Indeed, even if the actual killing had been witnessed, such a witness might not be able to tell the difference between an intentional killing and a horrible accident. The facts in these cases are often far from conclusive. As I mentioned to the defense attorney in one case I worked on, “It’s not like he shot her nine times.”

D. The Dubious Nature of Media Reports

One aspect of my doing expert witness work is that, because I get to see the actual case files, I often have access to a great deal more information than is released to the public. (I also get to see information that, because it does not meet the rules of admissibility, the jury does not get to see.) A lot of very significant information regarding a particular case is not released to the public. A fair amount of such information is what’s called “privileged” and therefore usually cannot be disclosed. Having access to this information, I’ve compared media reports regarding a particular case with the information in that case’s confidential file. Further, I sometimes get told about additional information that for one reason or another isn’t in the case file. I can tell you that almost every media report of a case I’ve worked in has contained very significant “errors and omissions” in the reporting. Given these very significant discrepancies, I would strongly advise you to “draw in pencil” any conclusions that you come to regarding what did and didn’t occur in given case based on media reports you see or hear. There is ALWAYS more to the story than gets reported in the media, and what does get reported in the media often contains significant mistakes.

E. Summary Regarding Expert Witness Work

In summary, expert witnesses are hired based on their exceptional knowledge. They are paid for their time, and NOT to testify in a particular way. For an ethical expert witness, and I believe that the huge majority of experts are indeed ethical, it really doesn’t matter whether they are hired by the plaintiff side or the defense side. (Given this, in some justice systems experts are hired by the court rather than by one side or the other.) The knowledge is the knowledge. The testimony is the testimony. An expert witness can use their knowledge to help see that justice is done. In a criminal case, for example, an expert can use his or her knowledge to help ensure that a given defendant is neither over-charged nor-undercharged regarding their degree of criminal culpability. An expert can contribute to a very meaningful degree in either seeing that a not-guilty defendant is set free or in seeing that a guilty defendant is convicted of their appropriate level of criminal wrong-doing. It’s hard and stressful work, but every now and then an expert witness can believe that they helped justice be done.

16. The Dicey Nature of Doing Breath Play “Education”

Given both the exceptionally risky nature of doing breath control play, and that “sex choking games” are activities that are judged by mainstream society as having essentially zero social utility (or even less than zero social utility), doing “education” on these activities is seriously problematic. While providing education on choking techniques by properly credentialed instructors would be socially and legally acceptable in someplace like a police academy or martial arts school, “unofficial” instruction on how to engage in breath control play is likely to be judged very differently. Remember that any harm that results from engaging in “sex choking games” is completely legally indefensible.

First of all, one would have to ask how one might assess the qualifications of a breath control play instructor. When I wrote the first edition of SM 101, I wrote “If you can’t [define the following list of medical terms]….then you have no business telling anybody anything about breath control play except to stay away from it.” As I write this, I have attended several programs on breath play education. With one possible exception, ALL of the instructors were seriously uneducated on how a human body reacts to being suffocated or strangled. Many presented highly incomplete or outright wrong information.

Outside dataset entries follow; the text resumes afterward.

Lemma holds_took T G gs w s st' m f rest g gt G' H' gm :
  Inv T G gs w -> gs (other s) = g :: gt -> out w (other s) = f :: rest ->
  (forall k, moved s k (G k) (G' k) (H' k) (tokens (gs s ++ gm) k) (tokens gt k) (p_added (G k))) ->
  tracks N base T s H' st' -> frame st' = frame (init s) ->
  s_localHtlcCounter st' = s_localHtlcCounter (chan w s) ->
  Forall2 (flight_ok T s) m gm ->
  Holds (took s st' m rest w).
Proof.
  intros I Eg Eo Hm Ht Hf Hc Fm. exists T, G', (upd s (gs s ++ gm) (upd (other s) gt gs)).
  pose proof (i_flight _ _ _ _ I (other s)) as Ff. rewrite Eg, Eo in Ff.
  apply Forall2_cons_1 in Ff as [_ Ff].
  eapply inv_ext; [..|eapply (inv_move T G gs w s st' (out w s ++ m) rest)].
  - done.
  - intros s'. cbn. destruct (side_cases s s') as [->| ->];
      rewrite ?upd_same, ?upd_other, ?upd_other', ?upd_same; done.
  - done.
  - done.
  - exact Hm.
  - done.
  - done.
  - apply Forall2_app; [apply (i_flight _ _ _ _ I) | done].
  - done.
  - intros i. rewrite Hc. apply (i_added _ _ _ _ I).
  - done.
  - rewrite Hc. apply (i_counter _ _ _ _ I).
Qed.

(** *** Signing *)

Definition is_COMMIT (f : Flight) : bool := match f_msg f with COMMIT _ => true | _ => false end.
Definition is_REVOKE (f : Flight) : bool := match f_msg f with REVOKE _ => true | _ => false end.

Lemma flight_kind T s f g k : flight_ok T s f g ->
  existsb is_commit (g k) = is_COMMIT f /\ existsb is_revoke (g k) = is_REVOKE f.
Proof.
  unfold flight_ok, is_COMMIT, is_REVOKE, only. intros H. destruct (f_msg f);
    repeat match goal with
           | H : exists _, _ |- _ => destruct H
           | H : _ /\ _ |- _ => destruct H
           | H : forall k, g k = _ |- _ => rewrite H
           end; try case_decide; done.
Qed.

Lemma awaiting_tokens T s l gs s' l' gs' k :
  Forall2 (flight_ok T s) l gs -> Forall2 (flight_ok T s') l' gs' ->
  awaiting (tokens gs k) (tokens gs' k) = existsb is_COMMIT l || existsb is_REVOKE l'.
Proof.
  intros H1 H2. unfold awaiting. f_equal.
  - clear H2. induction H1 as [|f g l1 gs1 Hf _ IH]; [done|]. rewrite tokens_cons, existsb_app, IH.
    cbn [existsb]. by destruct (flight_kind _ _ _ _ k Hf) as [-> _].
  - clear H1. induction H2 as [|f g l1 gs1 Hf _ IH]; [done|]. rewrite tokens_cons, existsb_app, IH.
    cbn [existsb]. by destruct (flight_kind _ _ _ _ k Hf) as [_ ->].
Qed.

Lemma holds_sign T G gs w s sig hs part m :
  Inv T G gs w -> existsb is_COMMIT (out w s) || existsb is_REVOKE (out w (other s)) = false ->
  Holds (acted s (sign_writes sig hs part (chan w s)) [{| f_msg := COMMIT m; f_from := chan w s |}] w).
Proof.
  intros I Ha. pose proof (view_sign sig hs part (chan w s)) as (_ & _ & Ef & En)%view_inv.
  apply numbers_inv in En as (_ & _ & _ & Ec).
  eapply (holds_acted T G gs w s _ _ (fun k => fire (sign_event s k) (G k))
    (fun k => sign_half (half s k (G k))) [fun k => [TCommit (remote_view (half s k (G k)))]]
    (fun k => p_added (G k)) I).
  - intros k. rewrite tokens_app, <- (i_stream _ _ _ _ I).
    apply moved_sign; [apply (i_reach _ _ _ _ I)|].
    rewrite !(i_stream _ _ _ _ I), (awaiting_tokens T s (out w s) _ (other s) (out w (other s)));
      [done|apply (i_flight _ _ _ _ I)..].
  - apply tracks_sign, (i_chan _ _ _ _ I).
  - rewrite Ef. apply (i_frame _ _ _ _ I).
  - constructor; [|constructor]. exists (fun k => remote_view (half s k (G k))). split; [done|].
    pose proof (i_chan _ _ _ _ I s) as Ht. split_and!.
    + apply (i_frame _ _ _ _ I).
    + apply (remote_balances_sum N base T s _ _ Ht).
    + apply (remote_set_carried N base T s _ _ Ht).
  - intros i. rewrite Ec. apply (i_added _ _ _ _ I).
  - done.
  - rewrite Ec. apply (i_counter _ _ _ _ I).
Qed.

(The one exception was someone who said they were “a nurse” but provided no further information on what type of nursing degree they had, or how much training, education, and experience they had in intensive care nursing or other areas in which substantial knowledge of cardiopulmonary anatomy and physiology is essential. Further, they provided almost no information about the relevant anatomy or physiology and instead devoted almost all of the class time to demonstrating techniques and applying them to volunteering class attendees. When asked about possibly losing brain cells from doing breath play the presenter replied, “People lose brain cells from all sorts of things, including driving to work.”)

Given that the vagus nerve is such a major player in this area, after years of discussion about this topic, I came up with the following saying: “The more somebody can tell me about the vagus nerve – where it comes from, where it goes, what it does when it gets there, and how it does it – the more willing I am to believe that they have an opinion worth listening to regarding breath control play.”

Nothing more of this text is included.